O segundo cd de Tulipa Ruiz, Tudo Tanto, foi o teste para comprovar seu cacife musical no cenário fonográfico. Agora, a turnê que leva o mesmo nome do recente trabalho se torna mais uma maneira de remarcar território.
O show ontem, no Circo Voador, na capital carioca, mostrou muito bem que a cantora deixou de ser promessa da música brasileira. Tulipa Ruiz permanece suprema.
Em comparação com a primeira série de shows do ano passado, tudo (tanto?) leva a entender que a cantora segue aprimorando sua estratégia: fugir da normalidade e do ordinário.
Não bastasse sua extensão vocal continuar poderosa, invejável e intrigante, ela mostra que recicla o status de uma artista em expansão, inclusive no palco.
Realmente, Tulipa baldeia ao trazer referências de Yoko Ono. Só que a cantora brasileira é mais sutil no experimentalismo performático. Só há espaço para exageros na extensão vocal, que também são muito bem vindos.
Indiscutível o que ela consegue fazer com a voz ao cantar Víbora. Um jeito peculiar, dramático e potencializado, tudo (tanto?) numa artista única. Tulipa tem uma qualidade tão extraordinária e divina ao cantar que há tempos não se via na música brasileira desde Cássia Eller.
Plainava no ar se ela realmente conseguiria segurar a onda sonora do que se ouvia no cd. Espante-se. Ela vai muito mais além. Há de se ressaltar que são características raras em tempos de banalização de autotunes.
Tudo (tanto?) vira um ode misturado com elementos muito bem produzidos como, por exemplo, figurino arrojado, cenografia intimista, projeções de vídeo cinematográficas e uma banda harmônica e mais uma vez, afinadíssima.
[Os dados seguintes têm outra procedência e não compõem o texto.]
(** * fbia.py: Facebook Instant Articles insights collector

    A shallow embedding of [fbia.py].  The script is a sequence of blocking
    calls to the outside world (HTTP through [requests], a SQLite store
    through [dataset], the terminal through [print]) glued together by a
    little pure Python: subscripting of decoded JSON, [int()], [str.split]
    and a summing loop.  The pure part is embedded as functions on an
    inductive type of Python values; the effects are threaded through a
    state-and-exception monad over an explicit [world].

    What the script does not own is modelled as follows.
    - The network is a function of the world: it answers a request, given
      the requests made before it, with a response or with an exception.
      A response carries its raw [text] and the result of its [.json()].
    - [xmltodict.parse] is a parameter of [get_facebook_feed].
    - A [dataset] table is the list of its rows, a row a dict from column
      name to value.  [find_one] returns the first row that has the given
      value in the given column.  A write goes to the engine under the
      tables (SQLite, through SQLAlchemy), which is a function of the world
      like the network: given the writes made before, it answers a write
      with the row as it keeps it (the guid ['101'] becomes the integer 101
      in the INTEGER PRIMARY KEY column [id] of the insights table) or with
      the exception it raises (a guid that is no integer, a value it cannot
      bind), and then nothing is stored.  [insert] appends the kept row;
      [upsert] updates the non-key columns of every row that agrees with
      the kept row on the key columns, and inserts it when there is none.
    - A [print(format % args)] is recorded as the pair of [format] and
      [args]; the text is not rendered.
    - [sys.exit(n)] raises [SystemExit n]; an exception that no handler
      catches ends the run, with the world as it was when it was raised.
    - [dataset.freeze] and Slack are parameters of the whole run: the text
      of the CSV export of a table, and the answer of Slack to an upload.

    The builtins are those of Python 3 (3.6 or later, for [int()] on a
    string). *)

From Stdlib Require Import ZArith List String Ascii Bool Lia SpecFloat.
From Stdlib Require Import DecimalString.
From Stdlib Require Import Permutation.
Import ListNotations.

Local Open Scope string_scope.
Local Open Scope Z_scope.

(** ** Python values, exceptions and the builtins the script uses *)

Module Py.

(** Exceptions.  [sys.exit(n)] raises [SystemExit(n)], which no handler of
    the script catches, so it ends the process with status [n]. *)
Inductive exn : Type :=
| KeyError
| IndexError
| TypeError
| ValueError
| OverflowError
| SystemExit (code : Z)
| LibraryError (name : string).
(** * The SOAP adapter of the OTBI SQL client: request encoding and
      response decoding of the SOAP service ([executeSoapQuery] and its
      helpers in src/services), the row-limit handler of [App], and the
      constants.

    JavaScript strings are sequences of UTF-16 code units; they are
    modelled as lists of integers.  The library functions the service
    calls ([trim], [endsWith], [includes], [slice], [substring],
    [replace], [btoa], [atob], [TextEncoder], [TextDecoder], [parseInt])
    are written out after ECMA-262 and the WHATWG standards, the DOM as a
    tree of nodes. *)

From Stdlib Require Import ZArith List Bool Lia String Ascii.
From Stdlib Require Import DecimalString DecimalPos.
Import ListNotations.

Local Open Scope Z_scope.

(* ================================================================== *)
(** ** JavaScript strings *)
(* ================================================================== *)

Module JS.

(** A string is its list of UTF-16 code units. *)
Definition jsstring := list Z.

(** Source literals (all ASCII) are written as Rocq strings. *)
Definition js (s : string) : jsstring :=
  map (fun a => Z.of_nat (nat_of_ascii a)) (list_ascii_of_string s).

Definition length (s : jsstring) : Z := Z.of_nat (List.length s).

Fixpoint eqb (s t : jsstring) : bool :=
  match s, t with
  | [], [] => true
  | a :: s', b :: t' => (a =? b) && eqb s' t'
  | _, _ => false
  end.

(** [s.startsWith(t)] *)
Fixpoint startsWith (s t : jsstring) {struct t} : bool :=
  match t, s with
  | [], _ => true
  | b :: t', a :: s' => (a =? b) && startsWith s' t'
  | _ :: _, [] => false
  end.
No entanto, Tulipa chegou ao ponto, em pouco tempo de carreira, em um imbróglio característico daquele tipo de artista que é singular: conseguir ter todas as canções incrivelmente boas. O que escolher para colocar no setlist que vai agradar uma legião de fãs cada vez mais catárticos?
Dificilmente, ela faria um show com todas suas 22 canções. Sempre vai haver uma que algum fã irá reclamar de não ter tocado. Mas causou um pouco de decepção não ter incluído Sushi e Brocal Dourado (ambas do cd Efêmera), a primeira loucamente pedida pelo público. Ainda mais em um show que repetiu outras duas músicas sem o mínimo de necessidade (apesar de também serem deliciosas).
Mesmo assim, Tulipa consegue renovar um cenário de shows, que anda disfarçado de uma pirotecnia deplorável de festa junina, com hits cada vez mais monossilábicos impetrados por outros ritmos musicais. Mais uma vez prova que música de qualidade se faz com louca poesia e sem parecer pedante.